Pero, en fin, en palabras de san Pablo, «doy gracias a Cristo Jesús, Señor nuestro, que me hizo capaz, se fió de mi, y me confió este ministerio».
Ahora toca mirar hacia delante. Aprender de los errores, y seguir tirando del carro. Seguir poniéndose cada día en las manos de Dios, como un crío pequeño al que su padre da la mano para que te cojas de ella, y avanzar así por el buen camino; siguiendo el ejemplo, el buen ejemplo de los que han recorrido el mismo camino antes que tú. Hoy no puedo olvidarme de D. José María, quien me ordenó sacerdote; pero tampoco puedo –ni quiero- olvidarme de mosén Martín, gracias al cual estoy aquí, y cuya ayuda desde el cielo noto día a día; al igual que noto compañía y cercanía de tantas personas que hace 25 años estuvieron a mi lado en esta misma iglesia y que han partido ya al encuentro con el Padre: los abuelos, la María Pilar, el Periodista, el tío Pedro, la tía María, la Chon y Gonzalo... de muchas.
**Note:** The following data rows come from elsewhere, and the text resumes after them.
(* ===== verification/Pool.v ===== *)
(** [processChunks] ([src/transfer.go]): the division of a file into chunks, and the
    goroutines that run them, at most [batch] at a time.

    The loop computes offsets and sizes in [int64]; [chunk_loop] is that loop, with
    fuel.  The goroutines, the semaphore and the error channel are the transition
    system [pool_step]: the transfer state [S] is shared, a chunk's function is a
    program ([Prog.prog]) whose atomic actions interleave with those of the others,
    and the caller's context may be cancelled at any time.  The progress channel is
    the subject of Progress.v; what a goroutine may still do after [processChunks] has
    returned an error is left out. *)
From S2P Require Import Prelude Prog.

Definition chunk : Set := Z * Z.  (* offset, size *)

(** ** The division *)

(** The size of the chunk at the front of what remains. *)
Definition next_size (chunkSize remainSize : Z) : Z :=
  if remainSize <? chunkSize then remainSize else chunkSize.

(** The chunks the loop visits, completed ones included; [None] when fuel runs out. *)
Fixpoint chunk_loop (fuel : nat) (chunkSize offset remainSize : Z) : option (list chunk) :=
  if 0 <? remainSize then
    match fuel with
    | O => None
    | S fuel =>
      let size := next_size chunkSize remainSize in
      rest ← chunk_loop fuel chunkSize (i64 (offset + size)) (i64 (remainSize - size));
      Some ((offset, size) :: rest)
    end
  else Some [].

Definition chunks (fuel : nat) (fileSize chunkSize startOffset : Z) : option (list chunk) :=
  chunk_loop fuel chunkSize startOffset (i64 (fileSize - startOffset)).

(** ** The goroutines *)

(** What the pool needs to know of the state of the transfer: the chunks already
    confirmed, the context, and the flush of the resume state at the end. *)
Record pool_env (S : Type) : Type := {
  fn : chunk → prog S (option error);
  completed : chunk → S → bool;   (* isCompleted *)
  cancelled : S → bool;           (* ctx.Done() is ready *)
  cancel : S → S;                 (* the caller's context ends *)
  flush : S → S;                  (* flushResumeState *)
}.
#[global] Arguments fn {_} _ _.
#[global] Arguments completed {_} _ _ _.
#[global] Arguments cancelled {_} _ _.
#[global] Arguments cancel {_} _ _.
#[global] Arguments flush {_} _ _.

Section Pool.
  Context {S : Type} (env : pool_env S) (batch : nat).

Record pool : Type := {
  p_todo : list chunk;               (* not yet dispatched *)
  p_waiting : list chunk;            (* goroutines waiting for the semaphore *)
  p_running : list (chunk * prog S (option error));  (* goroutines that hold it, in fn *)
  p_blocked : list (chunk * error);  (* ... whose fn failed, sending to errChan *)
  p_errs : list error;               (* errChan, of capacity batch *)
  p_done : list chunk;               (* chunks whose fn returned nil, or skipped *)
  p_result : option (option error);  (* what processChunks returned *)
  p_state : S;
}.

Definition pool_init (cs : list chunk) (s : S) : pool :=
  {| p_todo := cs; p_waiting := []; p_running := []; p_blocked := []; p_errs := []; p_done := [];
     p_result := None; p_state := s |}.

Inductive pool_step : pool → pool → Prop :=
  (* case err := <-errChan: cancel, return err *)
  | pool_abort c t w r b e es d s :
      pool_step {| p_todo := c :: t; p_waiting := w; p_running := r; p_blocked := b; p_errs := e :: es;
                   p_done := d; p_result := None; p_state := s |}
                {| p_todo := c :: t; p_waiting := w; p_running := r; p_blocked := b; p_errs := es;
                   p_done := d; p_result := Some (Some e); p_state := s |}
  (* default: the chunk is skipped ... *)
  | pool_skip c t w r b d s :
      completed env c s = true →
      pool_step {| p_todo := c :: t; p_waiting := w; p_running := r; p_blocked := b; p_errs := [];
                   p_done := d; p_result := None; p_state := s |}
                {| p_todo := t; p_waiting := w; p_running := r; p_blocked := b; p_errs := [];
                   p_done := c :: d; p_result := None; p_state := s |}
  (* ... or gets a goroutine *)
  | pool_dispatch c t w r b d s :
      completed env c s = false →
      pool_step {| p_todo := c :: t; p_waiting := w; p_running := r; p_blocked := b; p_errs := [];
                   p_done := d; p_result := None; p_state := s |}
                {| p_todo := t; p_waiting := w ++ [c]; p_running := r; p_blocked := b; p_errs := [];
                   p_done := d; p_result := None; p_state := s |}
  (* case sem <- struct{}{} *)
  | pool_acquire t w1 c w2 r b es d s :
      (length r + length b < batch)%nat →
      pool_step {| p_todo := t; p_waiting := w1 ++ c :: w2; p_running := r; p_blocked := b; p_errs := es;
                   p_done := d; p_result := None; p_state := s |}
                {| p_todo := t; p_waiting := w1 ++ w2; p_running := (c, fn env c) :: r; p_blocked := b;
                   p_errs := es; p_done := d; p_result := None; p_state := s |}
  (* case <-ctx.Done(): the goroutine returns, its chunk not done *)
  | pool_give_up t w1 c w2 r b es d s :
      cancelled env s = true →
      pool_step {| p_todo := t; p_waiting := w1 ++ c :: w2; p_running := r; p_blocked := b; p_errs := es;
                   p_done := d; p_result := None; p_state := s |}
                {| p_todo := t; p_waiting := w1 ++ w2; p_running := r; p_blocked := b;
                   p_errs := es; p_done := d; p_result := None; p_state := s |}
  (* an action of fn *)
  | pool_act t w r1 c f r2 b es d s :
      pool_step {| p_todo := t; p_waiting := w; p_running := r1 ++ (c, Act f) :: r2; p_blocked := b;
                   p_errs := es; p_done := d; p_result := None; p_state := s |}
                {| p_todo := t; p_waiting := w; p_running := r1 ++ (c, snd (f s)) :: r2; p_blocked := b;
                   p_errs := es; p_done := d; p_result := None; p_state := fst (f s) |}
  (* fn returned nil; the semaphore is released *)
  | pool_ok t w r1 c r2 b es d s :
      pool_step {| p_todo := t; p_waiting := w; p_running := r1 ++ (c, Ret None) :: r2; p_blocked := b;
                   p_errs := es; p_done := d; p_result := None; p_state := s |}
                {| p_todo := t; p_waiting := w; p_running := r1 ++ r2; p_blocked := b; p_errs := es;
                   p_done := c :: d; p_result := None; p_state := s |}
  (* fn returned an error *)
  | pool_fail t w r1 c e r2 b es d s :
      pool_step {| p_todo := t; p_waiting := w; p_running := r1 ++ (c, Ret (Some e)) :: r2; p_blocked := b;
                   p_errs := es; p_done := d; p_result := None; p_state := s |}
                {| p_todo := t; p_waiting := w; p_running := r1 ++ r2; p_blocked := (c, e) :: b; p_errs := es;
                   p_done := d; p_result := None; p_state := s |}
  (* case errChan <- err; the semaphore is released *)
  | pool_send t w r b1 c e b2 es d s :
      (length es < batch)%nat →
      pool_step {| p_todo := t; p_waiting := w; p_running := r; p_blocked := b1 ++ (c, e) :: b2; p_errs := es;
                   p_done := d; p_result := None; p_state := s |}
                {| p_todo := t; p_waiting := w; p_running := r; p_blocked := b1 ++ b2; p_errs := es ++ [e];
                   p_done := d; p_result := None; p_state := s |}
  (* case <-ctx.Done(): the error is dropped *)
  | pool_drop t w r b1 c e b2 es d s :
      cancelled env s = true →
      pool_step {| p_todo := t; p_waiting := w; p_running := r; p_blocked := b1 ++ (c, e) :: b2; p_errs := es;
                   p_done := d; p_result := None; p_state := s |}
                {| p_todo := t; p_waiting := w; p_running := r; p_blocked := b1 ++ b2; p_errs := es;
                   p_done := d; p_result := None; p_state := s |}
  (* wg.Wait is over: flush, then the first error, or nil *)
  | pool_return es d s :
      pool_step {| p_todo := []; p_waiting := []; p_running := []; p_blocked := []; p_errs := es;
                   p_done := d; p_result := None; p_state := s |}
                {| p_todo := []; p_waiting := []; p_running := []; p_blocked := []; p_errs := tail es;
                   p_done := d; p_result := Some (head es); p_state := flush env s |}.

(** The caller's context ends. *)
Inductive pool_cancel : pool → pool → Prop :=
  | pool_cancel_ctx t w r b es d s :
      cancelled env s = false →
      pool_cancel {| p_todo := t; p_waiting := w; p_running := r; p_blocked := b; p_errs := es;
                     p_done := d; p_result := None; p_state := s |}
                  {| p_todo := t; p_waiting := w; p_running := r; p_blocked := b; p_errs := es;
                     p_done := d; p_result := None; p_state := cancel env s |}.

Definition pool_move (p p' : pool) : Prop := pool_step p p' ∨ pool_cancel p p'.

(** A run of [processChunks] on the chunks [cs], from [s], that returns [r] with the
    state [s']. *)
Definition pool_run (cs : list chunk) (s : S) (r : option error) (s' : S) : Prop :=
  ∃ p, rtc pool_move (pool_init cs s) p ∧ p_result p = Some r ∧ p_state p = s'.

End Pool.

(** [processChunks]. *)
Definition processChunks {S} (env : pool_env S) (fileSize chunkSize startOffset : Z) (batch : nat)
    (s : S) (r : option error) (s' : S) : Prop :=
  ∃ fuel cs, chunks fuel fileSize chunkSize startOffset = Some cs ∧ pool_run env batch cs s r s'.

(** ** What a run that returns nil has done *)

Section Inv.
  Context {S : Type} (env : pool_env S) (batch : nat) (cs : list chunk).
  (* [I] holds throughout; [wrote c] is what a chunk achieves *)
  Context (I : S → Prop) (wrote : chunk → S → Prop).

(** What the other goroutines leave true for the one of chunk [c], and what it must
    leave true for them. *)
Definition chunk_rely (c : chunk) (s s' : S) : Prop := I s → I s' ∧ (wrote c s → wrote c s').
Definition chunk_guar (c : chunk) (s s' : S) : Prop :=
  (I s → I s' ∧ ∀ d, d ∈ cs → d ≠ c → wrote d s → wrote d s')
  ∧ (cancelled env s = true → cancelled env s' = true).

(** The program of a chunk is correct: whatever the others do, if it returns nil the
    chunk is written. *)
Definition chunk_ok (c : chunk) (P : S → Prop) (m : prog S (option error)) : Prop :=
  rg (chunk_rely c) (chunk_guar c) P m (λ r s, r = None → wrote c s).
Y como no... continuar poniéndome cada día en las manos de la Virgen María. Ella me ha sostenido y me sostiene día tras día.
A Ella, que es la Aurora del sol divino que al mismo Dios enamora, y es Morena de luz de Luna; salud de los enfermos, consuelo de los afligidos y refugio de los pecadores, la luz hermosa y el claro día que la tierra aragonesa se dignó visitar, le pido ayuda para seguir tomando parte sin agobiarme en los padecimientos por el Evangelio; y que cuando llegue el momento, le pueda decir cara a cara a Dios que no he sido más que un siervo inútil, y que he hecho lo que tenía que hacer.
Desde nuestro grupo de redacción, desear a nuestro buen amigo Ramón otros tantos años más al servicio de nuestro Señor Jesucristo.